A 15-year-old in Baltimore County, Maryland, has died from COVID-19 — the state’s first pediatric death, officials said Tuesday.
The teen had symptoms of the inflammatory syndrome associated with the coronavirus — the same illness reported in at least 147 young people in New York City.
Across Maryland, more than 41,000 people have been diagnosed with the coronavirus.
The state on Tuesday reported 1,784 new COVID-19 cases — Maryland’s highest one-day rise.
– ‘Too early to predict’ fall school plans in NYC
New York City Mayor Bill de Blasio said he’s asking the state to authorize line-of-duty benefits for the 270 city employees who have lost their lives to the coronavirus.
The families of those employees who died “need to know their futures will be secure,” the mayor said.

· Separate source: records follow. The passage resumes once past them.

(** X4: from a square of the board, [simpleMovesFrom] emits the step in
    direction [(dr, dc)] if and only if the square holds a piece of the
    player, the direction is in that piece's direction set and the
    adjacent cell is on the board and EMPTY; it emits nothing but such
    single diagonal steps, none of them marked as a capture. *)
Theorem simpleMovesFrom_iff (b : Board) (r c : Z) (pl : Player) :
  inBounds r c = true ->
  (forall dr dc,
     In (stepTo r c dr dc) (simpleMovesFrom b r c pl) <->
       belongsTo (cellAt b r c) pl = true /\
       inDirectionSet (cellAt b r c) pl dr dc /\
       inBounds (r + dr) (c + dc) = true /\
       cellAt b (r + dr) (c + dc) = EMPTY) /\
  (forall m, In m (simpleMovesFrom b r c pl) ->
     isCapture m = false /\
     exists dr dc, In (dr, dc) diagonals /\ m = stepTo r c dr dc).
Proof.
  intros Hin. split.
  - intros dr dc. rewrite In_simpleMovesFrom. split.
    + intros (Hb & dr' & dc' & Hd & Hm & H1 & He).
      apply stepTo_inj in Hm as [-> ->]. apply dirsOf_spec in Hd. tauto.
    + intros (Hb & Hd & H1 & He). split; [done|]. exists dr, dc.
      apply dirsOf_spec in Hd. tauto.
  - intros m Hm.
    apply (proj1 (In_simpleMovesFrom _ _ _ _ _)) in Hm
      as (_ & dr & dc & Hd & -> & _).
    split; [done|]. exists dr, dc. split; [|done]. by apply dirsOf_diagonal in Hd.
Qed.

Lemma simpleMovesFrom_iff_witness :
  In (stepTo 2 1 1 (-1)) (simpleMovesFrom startBoard 2 1 WHITE) /\
  ~ In (stepTo 2 1 (-1) 1) (simpleMovesFrom startBoard 2 1 WHITE).
Proof.
  pose proof (simpleMovesFrom_iff startBoard 2 1 WHITE eq_refl) as [H _].
  split.
  - apply (proj2 (H 1 (-1))). vm_compute. intuition.
  - intros Hc. apply (proj1 (H (-1) 1)) in Hc as (_ & (_ & Hc) & _).
    vm_compute in Hc. discriminate.
Defined.

Lemma dirsOf_forward p pl dr dc :
  In (dr, dc) (dirsOf p pl) -> isKing p = false -> dr = forwardDir pl.
Proof.
  unfold dirsOf. intros Hd Hk. rewrite Hk in Hd.
  simpl in Hd. destruct Hd as [Hd|[Hd|[]]]; by injection Hd as <- <-.
Qed.

Lemma forwardDir_square pl : 0 < forwardDir pl * forwardDir pl.
Proof. by destruct pl. Qed.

De Blasio on Tuesday reported a “mixed bag” for the daily tracking progress indicators.
There were 57 people admitted to New York City hospitals for suspected COVID-19 on Sunday, up from 48 admissions on Saturday. And there were 492 patients in ICUs on Sunday, up from 475 patients on Saturday.
But of those tested citywide on Sunday, just 9% were positive for the coronavirus, down from 11% one day earlier, the mayor said.

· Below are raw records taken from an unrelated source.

Lemma calculate_emergency_fund_refused (E : env F) (st profile : dict F) (a b : F) :
  amounts E st profile a b ->
  is_le (f_cmp_int (f_sub a b) 0) = true ->
  calculate_emergency_fund E st
    = Returned (with_error st "Monthly expenses exceed or equal monthly income").
Proof.
  intros H Hd. unfold calculate_emergency_fund.
  rewrite (calculate_emergency_fund_body_amounts E st profile a b H), Hd.
  reflexivity.
Qed.

Lemma funded_fields (st profile : dict F) (d : F) :
  funded st profile d !! "emergency_fund"
    = Some (VFloat (f_round2 (f_mul d (f_dec 5 (-2))))) /\
  funded st profile d !! "monthly_investment"
    = Some (VFloat (f_round2 (f_mul d (f_dec 95 (-2))))) /\
  status_of (funded st profile d) = VStr "emergency_fund_calculated".
Proof.
  unfold funded. split; [|split].
  - rewrite !lookup_insert_ne by discriminate. apply lookup_insert_eq.
  - rewrite lookup_insert_ne by discriminate. apply lookup_insert_eq.
  - apply status_of_insert.
Qed.

Lemma route_after_emergency_fund_error (st : dict F) msg :
  next_node n_calculate_emergency_fund (with_error st msg) = Returned n_handle_error.
Proof.
  simpl. unfold route_after_emergency_fund. rewrite status_of_with_error. reflexivity.
Qed.
(** * SeedVr2Server: the tile/offload planner and the CLI invoker

    A shallow embedding of [UpscaleServer/SeedVr2Server.py]:
    - [Py]: the fragment of Python's run-time semantics the file relies on
      (exceptions, binary64 floats, [int / int], [int * float], [int(float)],
      [str(int)]);
    - [UpscaleRequest] and its [resolution] validator;
    - [calculate_tile_settings], the planner;
    - [upscale_with_cli], the invoker, over an explicit world (file system)
      with the external collaborators (the PNG codec, the SeedVR2 CLI) as
      parameters.
    Calls of [print] are left out, except for what evaluating their message
    can raise. *)

From Stdlib Require Import ZArith Lia List String Ascii Bool.
From Stdlib Require Import Strings.Byte.
From Stdlib Require Import Floats.SpecFloat DecimalString.
Import ListNotations.

Local Open Scope Z_scope.

(** ** Python run-time semantics *)

Module Py.

(** The exceptions that can escape the modelled code. *)
Inductive exn : Type :=
| ZeroDivisionError
| OverflowError
| ValueError
| TypeError
| FileExistsError (path : string)
| FileNotFoundError (path : string)
| OSError (msg : string)
| TimeoutExpired
| RuntimeError (msg : string).

(** A computation without side effects that may raise. *)
Definition result (A : Type) : Type := (exn + A)%type.

Definition ok {A} (a : A) : result A := inr a.
Definition raise {A} (e : exn) : result A := inl e.

Definition bind {A B} (r : result A) (k : A -> result B) : result B :=
  match r with
  | inl e => inl e
  | inr a => k a
  end.

(** *** binary64 *)

Definition prec : Z := 53.
Definition emax : Z := 1024.

(** Python's [float] is IEEE-754 binary64; [spec_float] is the
    specification the primitive floats of Rocq are checked against. *)
Definition float : Type := spec_float.

(** [float(z)]: the nearest binary64, ties to even; [OverflowError] when
    the integer is too large. *)
Definition float_of_int (z : Z) : result float :=
  match binary_normalize prec emax z 0 false with
  | S754_infinity _ => raise OverflowError
  | f => ok f
  end.

(** The integer [z <> 0] as an exact (unnormalised) operand. *)
Definition exact_int (z : Z) : float :=
  S754_finite (z <? 0) (Z.to_pos (Z.abs z)) 0.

De Blasio said Tuesday it’s “too early to predict” school plans for the fall but that safety will be the No. 1 factor — especially now that a coronavirus-related illness is impacting children.
Now known by the name Multi-system Inflammatory Syndrome in Children (MIS-C), the Centers for Disease Control and Prevention (CDC) has confirmed that the illness does have a link to COVID-19.
The city has seen 147 cases of the illness using the initial definition — Pediatric Multi-system Inflammatory Syndrome. Of those, 69 young people tested positive for the coronavirus and antibodies, and one young person died, the mayor said.
De Blasio said common symptoms include: persistent fever, irritability or sluggishness, abdominal pain, diarrhea, vomiting, rash, conjunctivitis, enlarged lymph node on one side of the neck, red cracked lips or red tongue, swollen hands and feet.
Parents should call their doctor immediately if their child has symptoms, the mayor said.
New York City officials plan to have an updated number of cases under the MIS-C definition this week, the mayor said.